Gylfi Sigurdsson	Swansea City is another number 10 but has already shown his a good technique and see stuff other can't on the pitch and should set up a number goals , more than at Swansea city as he has better protection behind him,

*Nikola Vlasic	*Hajduk Split	is a good prospect as he considers a Wonderkid in football manager , as has a famous sister Blanka a former Olympic silver medalist in high jump and got bronze last year in rio . If he can live up to his promise than a good baring at £8,000,000

Yours

Faerhan


----------



## Rugrat (Jun 30, 2013)

Vader said:


> If it was about me I'd not be bothered, or I'd give something back similar. You don't know how he'd react so don't assume it'd be harmless just because you wouldn't be bothered by it.
> 
> Anyway, get back on with talking bollocks about football. You're better at that than trying to be funny.


If anyone reacted badly to my post, it would be their problem and not mine. Again, I don't see why you've gotten sensitive over an obvious joke in case _another user_ *may* take offence. 

As I've mentioned before, there are harder things in life to deal with than having your posting style copied on a wrestling fan site. This will be my last post on the matter. Just quite odd you've taken issue with teasing on a forum and have decided you're some kind of authority on etiquette here or whatever.


----------



## Seb (Jun 13, 2007)

Sorry Farhan but you might be disappointed if you're expecting Sandro to be anything like Zola or come close to 25 goals a season.


----------



## Vader (Jul 31, 2006)

That was 4 hours ago, Rugrat. You've been online since then and have chosen to reply now for God knows what reason other than you have the mental reactions of Forrest Gump. Why on earth you have chosen to tell me it's your last reply, I'll have no idea. From my last line of my previous comment, it was obvious I wasn't interested in this carrying on. I know there's fuck all to do in Hull besides scour the docks for women or watch mould grow on your walls but fuck me you don't half drag shit out. I probably should have ignored it, just as you should probably refrain from attempting any sort of humour in future.

Feel free to remind me of this in three years though.


----------



## Cliffy (Mar 31, 2011)

So back on topic slightly.

Pereira has gone out on loan to Valencia, not happy :hoganutd 

Sent from my SM-G930F using Tapatalk


----------



## Vader (Jul 31, 2006)

Do you think he'd have played much @Cliffy ? Can't see where he fits in this team at all.


----------



## Cliffy (Mar 31, 2011)

I think he could've featured semi regularly but I don't think Jose trusts him.

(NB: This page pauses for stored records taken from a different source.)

(* ===== verification/App.v ===== *)
(** * App: the application

    src/server/app.py and src/server/routes.py: the configuration of the
    Flask application, the rules of its two blueprints and of the health
    check, the handlers of the errors 413 and 504, and the start of the
    server.

    [serve] is the answer of the application to an HTTP request: the
    rule that matches the method and the path is looked up, the view is
    called on the part of the state it owns (the database for the
    account endpoints, the service for the CSV endpoints), and an
    exception that leaves a view is answered 500.  A request whose body
    is larger than [MAX_CONTENT_LENGTH] is answered by the handler of
    413 when the view reads the body: for the views behind a decorator,
    after the decorator has run.

    Flask and flask-cors are library code, modelled from their
    documentation: exact matching of the paths, the converter of
    [<task_id>] and [<file_id>] (a segment that is not empty and has no
    slash), the answers 404 and 405, and the headers of CORS for a
    request that names its origin.  The pages of the errors 404, 405
    and 500 are given by their titles. *)

From Stdlib Require Import QArith Qcanon.
From S2P Require Import Prelude Strings Numbers Value Frame Reader.
From S2P Require Import Analyzer Transform Auth Views Service.

(** ** Configuration *)

(** [app.config], from the variables of the process. *)
Record config : Type := Config {
  cfg_SECRET_KEY : option string;
  cfg_SQLALCHEMY_DATABASE_URI : string;
  cfg_SQLALCHEMY_TRACK_MODIFICATIONS : bool;
  cfg_MAX_CONTENT_LENGTH : Z;
  cfg_SEND_FILE_MAX_AGE_DEFAULT : Z;
}.

Definition MAX_CONTENT_LENGTH : Z := 100 * 1024 * 1024.

Definition app_config (getenv : string → option string) : config :=
  {| cfg_SECRET_KEY := getenv "SECRET_KEY";
     cfg_SQLALCHEMY_DATABASE_URI :=
       default "sqlite:///data_cleanser.db" (getenv "DATABASE_URL");
     cfg_SQLALCHEMY_TRACK_MODIFICATIONS := false;
     cfg_MAX_CONTENT_LENGTH := MAX_CONTENT_LENGTH;
     cfg_SEND_FILE_MAX_AGE_DEFAULT := 0 |}.

(** The options of [CORS(app, ...)]: the paths it covers (the regular
    expression [/api/*] matches, in any case of the letters, the paths
    that begin with [/api]), the origin it allows, and whether
    credentials are allowed. *)
Record cors_options : Type := CorsOptions {
  cors_resources : string;
  cors_origins : string;
  cors_supports_credentials : bool;
}.

Definition cors : cors_options :=
  {| cors_resources := "/api";
     cors_origins := "http://localhost:3000";
     cors_supports_credentials := true |}.

(** The headers flask-cors adds to the response to a request to [path]
    that comes from [origin]. *)
Definition cors_headers (path origin : string) : list (string * string) :=
  if startswith (lower path) (cors_resources cors)
     && bool_decide (lower origin = lower (cors_origins cors)) then
    ("Access-Control-Allow-Origin", origin)
    :: (if cors_supports_credentials cors
        then [("Access-Control-Allow-Credentials", "true")] else [])
  else [].

(** ** Requests *)

(** An HTTP request: the method and the path, the size of the body, the
    header and the JSON object the account endpoints read, and what the
    CSV endpoints read of the body: the file of a form, and the fields
    [file_id] and [options] of a JSON object. *)
Record http_request : Type := HttpRequest {
  method : string;
  path : string;
  content_length : Z;
  hr_request : request;
  hr_file : option upload;
  hr_file_id : option string;
  hr_options : option options;
}.

(** The clocks and the variables of the process when a request is
    served. *)
Record moment : Type := Moment {
  mo_env : environment;
  mo_site : site;
}.

(** The state of the application: the database and the service. *)
Record app_state : Type := AppState {
  app_db : database;
  app_sv : server;
}.

(** ** The rules *)

(** [s] without the prefix [pre]; [None] when it does not begin with
    it. *)
Fixpoint removeprefix (pre s : string) : option string :=
  match pre, s with
  | EmptyString, _ => Some s
  | String c pre', String d s' =>
      if decide (c = d) then removeprefix pre' s' else None
  | String _ _, EmptyString => None
  end.

(** The value of the variable of a rule [pre<variable>]: a segment that
    is not empty and has no slash. *)
Definition path_variable (pre path : string) : option string :=
  value ← removeprefix pre path;
  if decide (value ≠ "" ∧ free_of "/" value) then Some value else None.

(** The views of [csv_bp], each with the variable of its rule. *)
Inductive csv_endpoint : Type :=
  | upload_csv_ep
  | preprocess_csv_ep
  | get_task_status_ep (task_id : string)
  | download_processed_csv_ep (file_id : string)
  | analyze_csv_ep (file_id : string).

(** The rule of [csv_bp] that matches a path under the prefix of the
    blueprint, with the methods of the rule. *)
Definition csv_rule (path : string) : option (string * csv_endpoint) :=
  if decide (path = "/upload") then Some ("POST", upload_csv_ep)
  else if decide (path = "/preprocess") then Some ("POST", preprocess_csv_ep)
  else if path_variable "/task-status/" path is Some task_id
    then Some ("GET", get_task_status_ep task_id)
  else if path_variable "/download/" path is Some file_id
    then Some ("GET", download_processed_csv_ep file_id)
  else if path_variable "/analyze/" path is Some file_id
    then Some ("GET", analyze_csv_ep file_id)
  else None.

Inductive view : Type :=
  | UserView (ep : endpoint)
  | CsvView (ep : csv_endpoint).

Inductive routed : Type :=
  | Found (v : view)
  | Options
  | MethodNotAllowed
  | NotFound.

(** [register_routes(app)]: the rules that match a path, each with its
    method: those of [user_bp] under [/api/user] and the health check,
    and those of [csv_bp] under [/api/csv]. *)
Definition rules_of (path : string) : list (string * view) :=
  ((λ r, (r.1.1, UserView r.2)) <$> filter (λ r, r.1.2 = path) register_routes)
  ++ match removeprefix "/api/csv" path ≫= csv_rule with
     | Some (m, ep) => [(m, CsvView ep)]
     | None => []
     end.

(** The view of a request.  Flask answers [OPTIONS] itself for every
    path that has a rule, and calls the view of [GET] for [HEAD]; a path
    without a rule is answered 404, and a path with rules for other
    methods 405. *)
Definition route (method path : string) : routed :=
  match rules_of path with
  | [] => NotFound
  | rules =>
      if decide (method = "OPTIONS") then Options
      else
        let m := if decide (method = "HEAD") then "GET" else method in
        match first_by (λ r, r.1 = m) rules with
        | Some (_, v) => Found v
        | None => MethodNotAllowed
        end
  end.

(** ** Error handlers *)

(** [@app.errorhandler(413)] and [@app.errorhandler(504)] *)
Definition request_entity_too_large : response :=
  error "File too large. Maximum size is 100MB" 413.

Definition gateway_timeout : response :=
  error "Request timeout. File processing is taking longer than expected." 504.

(** The answer of Flask to an exception that leaves a view. *)
Definition internal_server_error : response :=
  {| body := JString "Internal Server Error"; status := 500 |}.

(** The body of the request is larger than the application allows:
    reading it raises [RequestEntityTooLarge]. *)
Definition too_large (hr : http_request) : bool :=
  bool_decide (MAX_CONTENT_LENGTH < content_length hr)%Z.

(** ** Serving a request *)

Section serve.
Context `{Jwt, PasswordHash}.

(** The views that read the body of the request do so before anything
    else: [request.get_json()] or [request.files]. *)
Definition user_view (ep : endpoint) (env : environment) (db : database)
    (hr : http_request) : response * database :=
  let req := hr_request hr in
  if too_large hr then
    match ep with
    | register_ep | login_ep => (request_entity_too_large, db)
    | update_profile_ep | change_password_ep =>
        token_required (λ _, (request_entity_too_large, db)) env db req
    | _ => handle ep env db req
    end
  else handle ep env db req.

Definition csv_call_of (ep : csv_endpoint) (hr : http_request) : csv_call :=
  match ep with
  | upload_csv_ep => UploadCsv (hr_file hr)
  | preprocess_csv_ep => PreprocessCsv (hr_file_id hr) (hr_options hr)
  | get_task_status_ep task_id => GetTaskStatus task_id
  | download_processed_csv_ep file_id => DownloadProcessedCsv file_id
  | analyze_csv_ep file_id => AnalyzeCsv file_id
  end.

(** The view reads the body of the request. *)
Definition reads_body (ep : csv_endpoint) : bool :=
  match ep with upload_csv_ep | preprocess_csv_ep => true | _ => false end.

Definition csv_endpoint_view (ep : csv_endpoint) (mo : moment) (sv : server)
    (hr : http_request) : result (response * server) :=
  Csv.token_required
    (λ user_id,
       if reads_body ep && too_large hr then Ok (request_entity_too_large, sv)
       else Ok (csv_view (mo_site mo) sv (csv_call_of ep hr) user_id))
    sv (mo_env mo) (hr_request hr).

(** The answer of a view, and the state of the application after it. *)
Definition call (v : view) (mo : moment) (s : app_state) (hr : http_request)
    : response * app_state :=
  match v with
  | UserView ep =>
      let '(resp, db) := user_view ep (mo_env mo) (app_db s) hr in
      (resp, {| app_db := db; app_sv := app_sv s |})
  | CsvView ep =>
      match csv_endpoint_view ep mo (app_sv s) hr with
      | Ok (resp, sv) => (resp, {| app_db := app_db s; app_sv := sv |})
      | Raise _ => (internal_server_error, s)
      end
  end.

(** The answer of the application, and its state after the request.  The
    answer to [HEAD] has no body. *)
Definition serve (mo : moment) (s : app_state) (hr : http_request)
    : response * app_state :=
  match route (method hr) (path hr) with
  | Found v =>
      let '(resp, s') := call v mo s hr in
      (if decide (method hr = "HEAD")
       then {| body := JNone; status := status resp |} else resp, s')
  | Options => ({| body := JNone; status := 200 |}, s)
  | MethodNotAllowed => (error "Method Not Allowed" 405, s)
  | NotFound => (error "Not Found" 404, s)
  end.

(** ** The system *)

(** What happens to the application: a request, an event of the queue
    or of the clock of the store, or the clean-up of the blacklist (a
    maintenance call: no view makes it). *)
Inductive sys_event : Type :=
  | Http (mo : moment) (hr : http_request)
  | Background (ev : event)
  | Cleanup (now : Z).

Definition sys_step (s : app_state) (e : sys_event) : app_state :=
  match e with
  | Http mo hr => (serve mo s hr).2
  | Background ev => {| app_db := app_db s; app_sv := step (app_sv s) ev |}
  | Cleanup now => {| app_db := cleanup_expired now (app_db s); app_sv := app_sv s |}
  end.

Definition sys_run (s : app_state) (es : list sys_event) : app_state :=
  foldl sys_step s es.

End serve.

(** ** The start of the server *)

(** [db.create_all()] and [app.run(...)]: the tables are empty, and so
    are the upload folder, the store and the queue. *)
Definition app_start : app_state :=
  {| app_db := create_tables;
     app_sv := {| sv_fs := ∅; sv_files := ∅; sv_progress := ∅; sv_jobs := ∅;
                  sv_enqueued := 0 |} |}.

(** The arguments of [app.run(...)]: the debugger is on unless the
    variable [FLASK_DEBUG] is set to another text than ['True'], and the
    server listens on every interface. *)
Record run_options : Type := RunOptions {
  run_debug : bool;
  run_host : string;
  run_port : Z;
}.

Definition app_run (getenv : string → option string) : run_options :=
  {| run_debug := bool_decide (default "True" (getenv "FLASK_DEBUG") = "True");
     run_host := "0.0.0.0";
     run_port := 5000 |}.

(** ** The script that creates the tables *)

(** [print(line)] on the standard output [out]. *)
Definition print_line (out line : string) : string :=
  out +:+ line +:+ String NEWLINE "".

(** src/server/utils/create_tables.py run as a script, for the names
    [tables] of [db.metadata.tables]: the database it creates and the
    text it prints. *)
Definition create_tables_script (tables : list string) : database * string :=
  let out := print_line "" "Creating database tables..." in
  let db := create_tables in
  let out := print_line out "✓ Database tables created successfully!" in
  let out := print_line out (String NEWLINE "Tables created:") in
  (db, foldl (λ out table, print_line out ("  - " +:+ table)) out tables).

Carrick I don't expect to feature much and our midfield depth isn't that great so I'm dissapointed.

Still if he has a decent loan spell hopefully he can break into the team or we make a good profit on him if we eventually sell him. 

Sent from my SM-G930F using Tapatalk


----------



## Bananas (Jun 18, 2017)

I'm so depressed at losing the Ox. It's not even so much about his ability or the fee, just what the move represents for us as a club. He was one of the few players around that genuinely seemed to care about the club. He was the only player that consistently thanked the away fans for their support and often had to cajole other players into doing the same. He was the only player that attended the Invincibles reunion night. He's taken a massive pay-cut to join Liverpool, so clearly it's not about the money for him, I think he just got sick of sharing a dressing room with players that don't give a shit and I don't even blame him. He's shown real character to make the move and I hope everything works out well for him at Liverpool. I just wish more players at Arsenal had his character.


----------



## HeartBreak&Triumph (Dec 10, 2008)

Vader said:


> Not really interested in debating about it. He's obviously just posting because he likes football, I doubt he's arsed about bantering or any of that, he's obviously different to the other posters in this thread. Not everyone needs poking for a reaction.
> 
> EDIT: I'll add that it's obvious you're only trying to have a laugh, it's what goes on 90% of the time in this thread and everyone gets involved in it. Me more so than most usually. I'm just not really keen on dragging the lad into some :keys when we aren't aware of how he'd take it. *Hard to tell whether he's young, foreign or there's possibly something up with him - or all three.*
> 
> :armfold


ogba


----------



## CGS (Feb 7, 2004)

So apparently we asked for €200m for Phil :klopp2


----------



## Brock (Feb 26, 2012)

CGS said:


> So apparently we asked for €200m for Phil :klopp2


:vince$

I do wonder if Barca will wait until next season and come back for him. Don't really want this shit again come Jan. Or maybe they will come to an agreement similar to that we struck regarding Keita.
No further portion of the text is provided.